Diving into the origin of 911 call analysis, however, reveals a poor initial study, limited attempts at replication, and law enforcement services that don’t seem to vet the pseudoscientific material delivered to their officers via seminars. The outcome? Innocent people being convicted of crimes they didn’t commit.

One hundred calls for help

While attempts at detecting lies are nothing new, the idea of analyzing 911 calls for their truth value saw the light of day in 2004 with the publication of a book which contained a section on fire emergency calls in London. The author, John Olsson, wanted to know if there was a way to single out hoax calls, and his experience led him to think that a sense of urgency was lacking in those.

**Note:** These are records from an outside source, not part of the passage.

(* ===== verification/ExecutorTree.v ===== *)
(** * Executor trees

    The leaf executors of src/aios/ha3/ha3/search/query_executor ([TermQueryExecutor],
    [BitmapTermQueryExecutor], [RangeTermQueryExecutor], [DocIdsQueryExecutor],
    [RangeQueryExecutor], [PKQueryExecutor]), the tree of executors a query is
    turned into, and the virtual operations of [QueryExecutor] on that tree.
    Inverted index iterators come in through the interface [PostingIterator]. *)

From stdpp Require Import base list numbers option tactics sorting.
From Stdlib Require Import ZArith Lia ZifyNat.
From S2P Require Import Prelude QueryExecutor MultiExecutors ExecutorHeap HeapExecutors.

#[local] Open Scope Z_scope.

(** ** What the inverted index provides *)

(** [indexlib::index::PostingIterator]: a forward cursor over the documents of a term. *)
Class PostingIterator (I : Type) := {
  SeekDoc : I -> docid_t -> res (docid_t * I);
  Clone : I -> I
}.

(** [indexlib::index::BitmapPostingIterator] can also test a document. *)
Class BitmapPostingIterator (B : Type) `{PostingIterator B} := {
  Test : B -> docid_t -> res (bool * B)
}.

(** [indexlib::index::SeekAndFilterIterator], the iterator of a range term: the document filter
    that may be tested instead of seeking (null is [None]), and the number of seeks so far. *)
Class SeekAndFilterIterator (I : Type) `{PostingIterator I} := {
  GetDocValueFilter : I -> option DocValueFilter;
  GetSeekDocCount : I -> Z
}.
(* ===== verification/ExecutorCorrect.v ===== *)
(** * Correctness of [seek] on executor trees

    [pos n e D lo] relates an executor tree [e] to the set [D] of documents it stands for,
    once it has been asked for documents from [lo] on. The main result is that [seek]
    satisfies the contract [QueryExecutor.seek_laws] for [pos n] at every depth [n], given
    the contract of the posting iterators. *)

From stdpp Require Import base list numbers option tactics sorting sets.
From Stdlib Require Import ZArith Lia ZifyNat.
From S2P Require Import Prelude QueryExecutor MultiExecutors ExecutorHeap HeapExecutors ExecutorTree.

#[local] Open Scope Z_scope.

(** ** The documents of the leaves *)

Definition range_docs (ranges : LayerMeta) : docset :=
  fun d => Exists (fun r => r_begin r <= d <= r_end r) ranges.

(** The ranges of a layer are not empty, ascending and disjoint. *)
Definition ranges_ok (ranges : LayerMeta) : Prop :=
  Forall (fun r => r_begin r <= r_end r) ranges /\
  StronglySorted (fun r r' => r_end r < r_begin r') ranges.

Lemma docIds_scan_ok ids p id d p' :
  StronglySorted Z.le ids -> docIds_scan ids p id = (d, p') ->
  exists k, p' = (p + k)%nat /\ Forall (fun x => x < id) (take k ids) /\
    (ids !! k = Some d /\ id <= d /\ (forall x, x ∈ ids -> id <= x -> d <= x) \/
     d = END_DOCID /\ k = length ids).
Proof.
  revert p. induction ids as [|x ids IH]; intros p Hs; cbn.
  - intros [= <- <-]. exists 0%nat. split; [lia|]. split; [constructor|]. by right.
  - apply StronglySorted_inv in Hs as [Hs Hx].
    destruct (Z.leb_spec id x) as [Hle|Hlt].
    + intros [= <- <-]. exists 0%nat. split; [lia|]. split; [constructor|]. left.
      split; [done|]. split; [done|]. intros y [->|Hy]%elem_of_cons ?; [lia|].
      rewrite Forall_forall in Hx. auto.
    + intros H. destruct (IH _ Hs H) as (k & -> & Hk & Hd). exists (S k). split; [lia|].
      split; [by constructor|]. destruct Hd as [(Hk1 & Hd & Hmin)|[-> ->]]; [left|by right].
      split; [done|]. split; [done|]. intros y [->|Hy]%elem_of_cons ?; [lia|auto].
Qed.

Lemma range_scan_ok ranges i id d i' :
  ranges_ok ranges -> range_scan ranges i id = (d, i') ->
  exists k, i' = (i + k)%nat /\ Forall (fun r => r_end r < id) (take k ranges) /\ id <= Z.max id d /\
    (range_docs ranges d /\ id <= d /\ gap (range_docs ranges) id d \/
     d = END_DOCID /\ k = length ranges /\ forall x, id <= x -> ~ range_docs ranges x).
Proof.
  revert i. induction ranges as [|r rs IH]; intros i [Hne Hs]; cbn.
  - intros [= <- <-]. exists 0%nat. split; [lia|]. split; [constructor|]. split; [lia|].
    right. split; [done|]. split; [done|]. intros x _ H. by apply Exists_nil in H.
  - apply StronglySorted_inv in Hs as [Hs Hr]. apply Forall_cons_iff in Hne as [Hn Hne].
    destruct (Z.leb_spec id (r_end r)) as [Hle|Hlt].
    + intros H. injection H as Hd <-. exists 0%nat. split; [lia|]. split; [constructor|].
      assert (d = Z.max id (r_begin r)) as -> by (destruct (Z.leb_spec (r_begin r) id); lia).
      split; [lia|]. left. split; [apply Exists_cons; left; lia|]. split; [lia|].
      intros x Hx [Hx'|Hx']%Exists_cons; [lia|]. apply Exists_exists in Hx' as (r' & Hin & ?).
      rewrite Forall_forall in Hr. specialize (Hr r' Hin). lia.
    + intros H. destruct (IH _ (conj Hne Hs) H) as (k & -> & Hk & Hm & Hd). exists (S k).
      split; [lia|]. split; [by constructor|]. split; [done|].
      destruct Hd as [(Hin & Hd & Hg)|(-> & -> & Hnone)]; [left|right].
      * split; [by apply Exists_cons; right|]. split; [done|].
        intros x Hx [?|Hx']%Exists_cons; [lia|]. by apply (Hg x).
      * split; [done|]. split; [done|]. intros x Hx [?|Hx']%Exists_cons; [lia|]. by apply (Hnone x).
Qed.

Section Correct.
Context {I B : Type} `{!PostingIterator I} `{!SeekAndFilterIterator I}.
Context `{!PostingIterator B} `{!BitmapPostingIterator B}.
Context (Q : I -> docset -> docid_t -> Prop) (QB : B -> docset -> docid_t -> Prop).

Abbreviation executor := (executor I B).
Abbreviation bitmap_term := (bitmap_term B).

(** A bitmap term that is only tested. *)
Definition bitmap_at (t : bitmap_term) (D : docset) (lo : docid_t) : Prop :=
  exists it, bt_iter t = Some it /\ QB it D lo.

(** The documents an executor stands for, and where its children and iterators stand, by
    class; [P] is the same relation for the children. *)
Definition inner (P : executor -> docset -> docid_t -> Prop) (e : executor) (D : docset) : Prop :=
  let cur := _current (base e) in
  let lo := Z.max 0 cur in
  match e with
  | TermQueryExecutor _ iter _ _ => exists it, iter = Some it /\ Q it D (cur + 1)
  | RangeTermQueryExecutor _ iter _ _ f =>
      (exists it, iter = Some it /\ Q it D (cur + 1)) /\
      (forall g, f = Some g -> forall d, 0 <= d < END_DOCID -> D d <-> g d = true)
  | BitmapTermQueryExecutor t => bitmap_at t D (cur + 1)
  | DocIdsQueryExecutor _ ids p =>
      StronglySorted Z.le ids /\ (forall d, d ∈ ids <-> D d) /\
      Forall (fun x => x <= cur) (take p ids)
  | RangeQueryExecutor _ rs i _ =>
      ranges_ok rs /\ (forall d, range_docs rs d <-> D d) /\
      Forall (fun r => r_end r <= cur) (take i rs)
  | PKQueryExecutor _ q docId count =>
      docId <= END_DOCID /\
      match q with
      | None => forall d, ~ D d
      | Some c => exists Dc, (forall d, d = docId /\ Dc d <-> D d) /\ valid_docset Dc /\
          (count = 0 /\ (0 <= docId -> P c Dc docId) \/ docId <= cur)
      end
  | AndQueryExecutor _ cs s fs _ =>
      exists Ds, (forall d, And.docs Ds s fs d <-> D d) /\ s <> [] /\ And.children_at P Ds s cs lo
  | OrQueryExecutor _ cs h n =>
      exists Ds, (forall d, Or.docs Ds d <-> D d) /\ n = length cs /\
        Or.heap_at P Ds cs lo h /\ Or.root h = cur
  | AndNotQueryExecutor _ l r f _ hs =>
      exists DL DR, (forall d, AndNot.docs DL DR hs d <-> D d) /\
        P l DL lo /\ AndNot.right_at P DR f r lo
  | WeakAndQueryExecutor _ cs m n h _ =>
      exists Ds, (forall d, WeakAnd.docs Ds m d <-> D d) /\ n = length cs /\
        WeakAnd.heap_at P Ds m cs lo h /\ WeakAnd.first h = cur
  | BitmapAndQueryExecutor _ q bs =>
      exists Dq Bs, (forall d, BitmapAnd.docs Dq Bs d <-> D d) /\ bs <> [] /\
        P q Dq lo /\ BitmapAnd.bitmaps_at bitmap_at bs Bs lo
  end.

(** Trees of depth at most [n]. *)
Fixpoint pos (n : nat) : executor -> docset -> docid_t -> Prop :=
  match n with
  | O => fun _ _ _ => False
  | S n => cursor_pos base (inner (pos n))
  end.

Hypothesis Q_laws : posting_laws Q.
Hypothesis QB_laws : posting_laws QB.
Hypothesis QB_test_laws : posting_test_laws QB.

Lemma bt_test_laws : test_laws (fun _ => bt_test) bitmap_at.
Proof using QB_test_laws.
  split.
  - intros t D lo lo' (it & Hit & HQ) Hlo. exists it. split; [done|]. by eapply ptl_mono.
  - intros t D lo d (it & Hit & HQ) Hlo Hd.
    destruct (ptl_test _ QB_test_laws it D lo d HQ Hlo Hd) as (r & it' & Ht & Hr & HQ').
    unfold bt_test. rewrite Hit. cbn [deref res_bind]. rewrite Ht. cbn [res_bind].
    do 2 eexists. split; [apply evals_ret|]. split; [done|]. by exists it'.
Qed.

(** What the posting iterators give, with [INVALID_DOCID] turned into [END_DOCID]. *)
Lemma posting_seek {J : Type} `{!PostingIterator J} (R : J -> docset -> docid_t -> Prop)
    (R_laws : posting_laws R) it D cur id :
  R it D (cur + 1) -> cur < id -> 0 <= id <= END_DOCID ->
  exists d it', SeekDoc it id = Ok (d, it') /\ first_ge D id (toEnd d) /\
    (toEnd d < END_DOCID -> R it' D (toEnd d + 1)).
Proof.
  intros HR Hcur Hid.
  destruct (pl_seek _ R_laws it D _ id HR ltac:(lia) Hid) as (d & it' & Hs & Hd).
  exists d, it'. split; [done|]. unfold toEnd.
  destruct Hd as [[-> Hg]|(Hr & Hf & HR')].
  - rewrite Z.eqb_refl. split; [apply first_ge_END; [done|lia]|lia].
  - unfold INVALID_DOCID. destruct (Z.eqb_spec d (-1)); [lia|]. by split.
Qed.

(** *** The leaves *)

(** The statement proved for each class: [doSeek] answers and keeps [inner]. *)
Definition doSeek_correct (P : executor -> docset -> docid_t -> Prop) (e : executor) : Prop :=
  forall D id, valid_docset D -> inner P e D -> _current (base e) < id -> 0 <= id <= END_DOCID ->
    INVALID_DOCID <= _current (base e) ->
    exists d e', evals (fun f => doSeek_with (seek f) f e id) (d, e') /\ first_ge D id d /\
      (d < END_DOCID -> inner P (setBase e' (setDocId d (base e'))) D).

Lemma doSeek_Term P b iter m c : doSeek_correct P (TermQueryExecutor b iter m c).
Proof using Q_laws.
  intros D id _ (it & -> & HQ) Hid Hr _. cbn in *.
  destruct (posting_seek Q Q_laws it D _ id HQ Hid Hr) as (d & it' & Hs & Hf & HQ').
  do 2 eexists. split; [apply evals_const; cbn; rewrite Hs; reflexivity|]. split; [done|].
  intros Hd. exists it'. cbn. auto.
Qed.

Lemma doSeek_RangeTerm P b iter m c g : doSeek_correct P (RangeTermQueryExecutor b iter m c g).
Proof using Q_laws.
  intros D id _ [(it & -> & HQ) Hg] Hid Hr _. cbn in *.
  destruct (posting_seek Q Q_laws it D _ id HQ Hid Hr) as (d & it' & Hs & Hf & HQ').
  do 2 eexists. split; [apply evals_const; cbn; rewrite Hs; reflexivity|]. split; [done|].
  intros Hd. split; [|done]. exists it'. cbn. auto.
Qed.

Lemma doSeek_BitmapTerm P t : doSeek_correct P (BitmapTermQueryExecutor t).
Proof using QB_laws.
  intros D id _ (it & Hit & HQ) Hid Hr _. cbn in *.
  destruct (posting_seek QB QB_laws it D _ id HQ Hid Hr) as (d & it' & Hs & Hf & HQ').
  do 2 eexists. split; [apply evals_const; cbn; rewrite Hit; cbn; rewrite Hs; reflexivity|].
  split; [done|]. intros Hd. exists it'. cbn. auto.
Qed.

But it wasn’t until a few years later that we saw the true birth of 911 call analysis. It was a study of one hundred homicide calls to 911 and it tested twenty different variables that might be associated with a caller’s guilt or innocence. The authors were Tracy Harpster, from the Moraine Police Department, and Susan H. Adams and John P. Jarvis, from the FBI. This analysis began as Harpster’s thesis as a criminal justice Master’s student, before morphing into a scientific paper, a copyrighted checklist, then a series of seminars taught all over the United States, and finally a book.

Taken at face value, the findings of the study make some intuitive sense. Guilty callers, who either committed or assisted in the homicide they are reporting to the 911 operator without confessing to it, were more likely to provide extraneous information not relevant to the emergency. They more often answered the dispatcher’s questions in evasive ways. They might not make a desperate plea for help, because they know that nothing can be done to save their own victim.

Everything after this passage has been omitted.